◆ Goal of the exercise ◆
Could you say how many lines in the entries contain the string "split"? Give only that number.

Start of Exercise data

(** [step] and [heat] never raise [IndexError], whatever the profile
    (empty and one-element profiles included) and whatever the parameters:
    for every index [i] of [range(1, len(u) - 1)] the three entries
    [u[i + 1]], [u[i]] and [u[i - 1]] exist, so the comprehension of [step]
    always returns its [len(u) - 2] entries (none below two nodes). *)
Theorem no_index_error (u : list T) :
  (forall i : Z,
      In i (range 1 (len u - 1)) ->
      exists a b c : T,
        getitem u (i + 1) = Ok a
        /\ getitem u i = Ok b
        /\ getitem u (i - 1) = Ok c)
  /\ (forall r : T,
         exists interior : list T,
           comprehension (stencil r u) (range 1 (len u - 1)) = Ok interior
           /\ length interior = (length u - 2)%nat)
  /\ (forall dx dt alpha : T, step u dx dt alpha <> Raise IndexError)
  /\ (forall (nt nx : Z) (alpha L tmax : T),
         heat u nt nx alpha L tmax <> Raise IndexError).
Proof.
  split; [|split; [|split]].
  - intros i Hi. apply in_range in Hi.
    exists (nth (Z.to_nat (i + 1)) u (of_int 0)),
           (nth (Z.to_nat i) u (of_int 0)),
           (nth (Z.to_nat (i - 1)) u (of_int 0)).
    repeat split; apply getitem_nth; lia.
  - intros r. eexists. split; [apply interior_ok|].
    rewrite length_map, range_length. unfold len. lia.
  - intros dx dt alpha. rewrite step_cases.
    destruct (is_zero (power dx 2)); [discriminate|].
    destruct (ratio dx dt alpha >? half); discriminate.
  - intros nt nx alpha L tmax. unfold heat, truediv.
    destruct (is_zero (of_int (nx - 1))); [discriminate|]. cbn [bind].
    destruct (is_zero (of_int (nt - 1))); [discriminate|]. cbn [bind].
    destruct (Z.to_nat (nt - 1)) as [|n]; [discriminate|].
    rewrite march_cases.
    destruct (is_zero (power _ 2)); [discriminate|].
    destruct (ratio _ _ _ >? half); discriminate.
Qed.

(** Whether [step] fails, and with which exception, is decided by [dx],
    [dt] and [alpha] before the profile is read: a failure on one profile
    is the same failure on every profile, and so for [heat]. *)
Theorem failure_independent_of_profile
    (u u' : list T) (nt nx : Z) (dx dt alpha L tmax : T) (e : exn) :
  (step u dx dt alpha = Raise e -> step u' dx dt alpha = Raise e)
  /\ (heat u nt nx alpha L tmax = Raise e ->
      heat u' nt nx alpha L tmax = Raise e).
Proof.
  split.
  - rewrite !step_cases.
    destruct (is_zero (power dx 2)); [trivial|].
    destruct (ratio dx dt alpha >? half); [trivial|discriminate].
  - unfold heat, truediv.
    destruct (is_zero (of_int (nx - 1))); [trivial|]. cbn [bind].
    destruct (is_zero (of_int (nt - 1))); [trivial|]. cbn [bind].
    destruct (Z.to_nat (nt - 1)) as [|n]; [discriminate|].
    rewrite !march_cases.
    destruct (is_zero (power _ 2)); [trivial|].
    destruct (ratio _ _ _ >? half); [trivial|discriminate].
Qed.

Lemma advance_length_all (r : T) (u : list T) :
  length (advance r u) = if (length u =? 1)%nat then 2%nat else length u.
Proof.
  destruct u as [|a [|b u]]; [reflexivity|reflexivity|].
  rewrite advance_length by (simpl; lia). reflexivity.
Qed.

Lemma iter_advance_length_all (n : nat) (r : T) (u : list T) :
  length u <> 1%nat -> length (Nat.iter n (advance r) u) = length u.
Proof.
  intros Hu. induction n as [|n IH]; [reflexivity|].
  rewrite Nat.iter_succ, advance_length_all, IH.
  destruct (Nat.eqb_spec (length u) 1); [contradiction|reflexivity].
Qed.

(** [heat] keeps the number of nodes of every profile that does not have
    exactly one node, whatever [nt] and [nx] (which is never compared with
    [len(u)]); a one-node profile comes back with two nodes as soon as one
    step is taken. *)
Theorem heat_length
    (u v : list T) (nt nx : Z) (alpha L tmax : T) :
  heat u nt nx alpha L tmax = Ok v ->
  (length u <> 1%nat -> length v = length u)
  /\ (length u = 1%nat -> (2 <= nt)%Z -> length v = 2%nat).
Proof.
  unfold heat. intros H.
  apply bind_Ok_inv in H. destruct H as [dx [_ H]].
  apply bind_Ok_inv in H. destruct H as [dt [_ H]].
  apply march_Ok_inv in H. subst v. split.
  - apply iter_advance_length_all.
  - intros Hu Hnt.
    destruct (Z.to_nat (nt - 1)) as [|n] eqn:Hn; [lia|].
    rewrite Nat.iter_succ_r.
    rewrite iter_advance_length_all; rewrite advance_length_all, Hu;
      [reflexivity|discriminate].
Qed.

(** The loop run for [m + n] iterations is the loop run for [m]
    iterations and then, on the profile reached, for [n] more. *)
Lemma march_add (m n : nat) (u : list T) (dx dt alpha : T) :
  march (m + n) u dx dt alpha =
  (v <- march m u dx dt alpha ;; march n v dx dt alpha).
Proof.
  revert u. induction m as [|m IH]; intros u; [reflexivity|].
  cbn [Nat.add march]. rewrite bind_assoc.
  destruct (step u dx dt alpha) as [u'|e]; cbn [bind]; [apply IH|reflexivity].
Qed.

End Outcomes.

(** ** Divisions by zero and time marching, in exact arithmetic *)

Section ExactMarching.

Context {T : Type} {N : Number T} {E : ExactNumber T}.

Local Open Scope num_scope.

Add Ring marching_ring : num_ring.

Lemma is_zero_of_int (z : Z) : is_zero (of_int z) = (z =? 0)%Z.
Proof.
  destruct (Z.eqb_spec z 0) as [->|Hz].
  - apply is_zero_spec. reflexivity.
  - apply of_int_nonzero. exact Hz.
Qed.

Lemma power_2_is_zero (x : T) : is_zero (power x 2) = is_zero x.
Proof.
  destruct (is_zero x) eqn:Hx.
  - apply is_zero_spec in Hx. subst x. apply is_zero_spec. simpl. ring.
  - apply power_2_nonzero. apply is_zero_false. exact Hx.
Qed.

Lemma quot_is_zero (x y : T) :
  y <> of_int 0 -> is_zero (quot x y) = is_zero x.
Proof.
  intros Hy. destruct (is_zero x) eqn:Hx.
  - apply is_zero_spec in Hx. subst x. apply is_zero_spec.
    destruct (mul_integral (quot (of_int 0) y) y (quot_mul _ y Hy))
      as [H|H]; [exact H|contradiction].
  - apply is_zero_false. apply quot_nonzero; [|exact Hy].
    apply is_zero_false. exact Hx.
Qed.

Lemma quot_cancel (x y : T) : y <> of_int 0 -> quot (y * x) y = x.
Proof.
  intros Hy. pose proof (quot_mul (y * x) y Hy) as H.
  assert (H0 : (quot (y * x) y - x) * y = of_int 0).
  { transitivity (quot (y * x) y * y - x * y); [ring|]. rewrite H. ring. }
  destruct (mul_integral _ _ H0) as [Hq|Hq]; [|contradiction].
  transitivity (quot (y * x) y - x + x); [ring|]. rewrite Hq. ring.
Qed.

(** [step] raises [ZeroDivisionError] exactly when [dx] is zero, whatever
    the profile, [dt] and [alpha]: the division comes before the stability
    test, so a zero [dx] is never reported as an instability. *)
Theorem step_zero_division_iff (u : list T) (dx dt alpha : T) :
  step u dx dt alpha = Raise ZeroDivisionError <-> dx = of_int 0.
Proof.
  rewrite step_cases, power_2_is_zero. split.
  - destruct (is_zero dx) eqn:Hz; [intros _; apply is_zero_spec, Hz|].
    destruct (ratio dx dt alpha >? half); discriminate.
  - intros ->. rewrite (proj2 (is_zero_spec _) eq_refl). reflexivity.
Qed.

(** [heat] raises [ZeroDivisionError] exactly when [nx = 1], or [nt = 1],
    or at least one step is taken ([nt >= 2]) on a rod of length [L = 0].
    With [nt <= 0] a zero [L] goes unnoticed. *)
Theorem heat_zero_division_iff
    (u : list T) (nt nx : Z) (alpha L tmax : T) :
  heat u nt nx alpha L tmax = Raise ZeroDivisionError
  <-> (nx = 1%Z \/ nt = 1%Z \/ ((2 <= nt)%Z /\ L = of_int 0)).
Proof.
  unfold heat, truediv. rewrite !is_zero_of_int.
  destruct (Z.eqb_spec (nx - 1) 0) as [Hnx|Hnx].
  { split; [intros _; left; lia|reflexivity]. }
  cbn [bind]. destruct (Z.eqb_spec (nt - 1) 0) as [Hnt|Hnt].
  { split; [intros _; right; left; lia|reflexivity]. }
  cbn [bind].
  assert (Hc : of_int (nx - 1) <> of_int 0)
    by (intros H; apply Hnx, (of_int_zero _ H)).
  destruct (Z.to_nat (nt - 1)) as [|n] eqn:Hn.
  - split; [discriminate|]. intros [H|[H|[H _]]]; lia.
  - rewrite march_cases, power_2_is_zero, (quot_is_zero L _ Hc). split.
    + destruct (is_zero L) eqn:Hz.
      * intros _. right. right. split; [lia|apply is_zero_spec, Hz].
      * destruct (ratio _ _ _ >? half); discriminate.
    + intros [H|[H|[_ H]]]; [lia|lia|].
      rewrite (proj2 (is_zero_spec L) H). reflexivity.
Qed.

(** With [nt <= 0] (and [nx] other than [1]) [range(nt - 1)] is empty:
    [heat] returns the initial profile as it is and never evaluates the
    stability ratio, so unstable parameters and a zero [L] pass. *)
Theorem heat_no_time_step (u : list T) (nt nx : Z) (alpha L tmax : T) :
  (nt <= 0)%Z -> nx <> 1%Z -> heat u nt nx alpha L tmax = Ok u.
Proof.
  intros Hnt Hnx. unfold heat.
  rewrite !truediv_of_int by lia. cbn [bind].
  replace (Z.to_nat (nt - 1)) with O by lia. reflexivity.
Qed.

End of Exercise data

◆ Output of the exercise ◆
11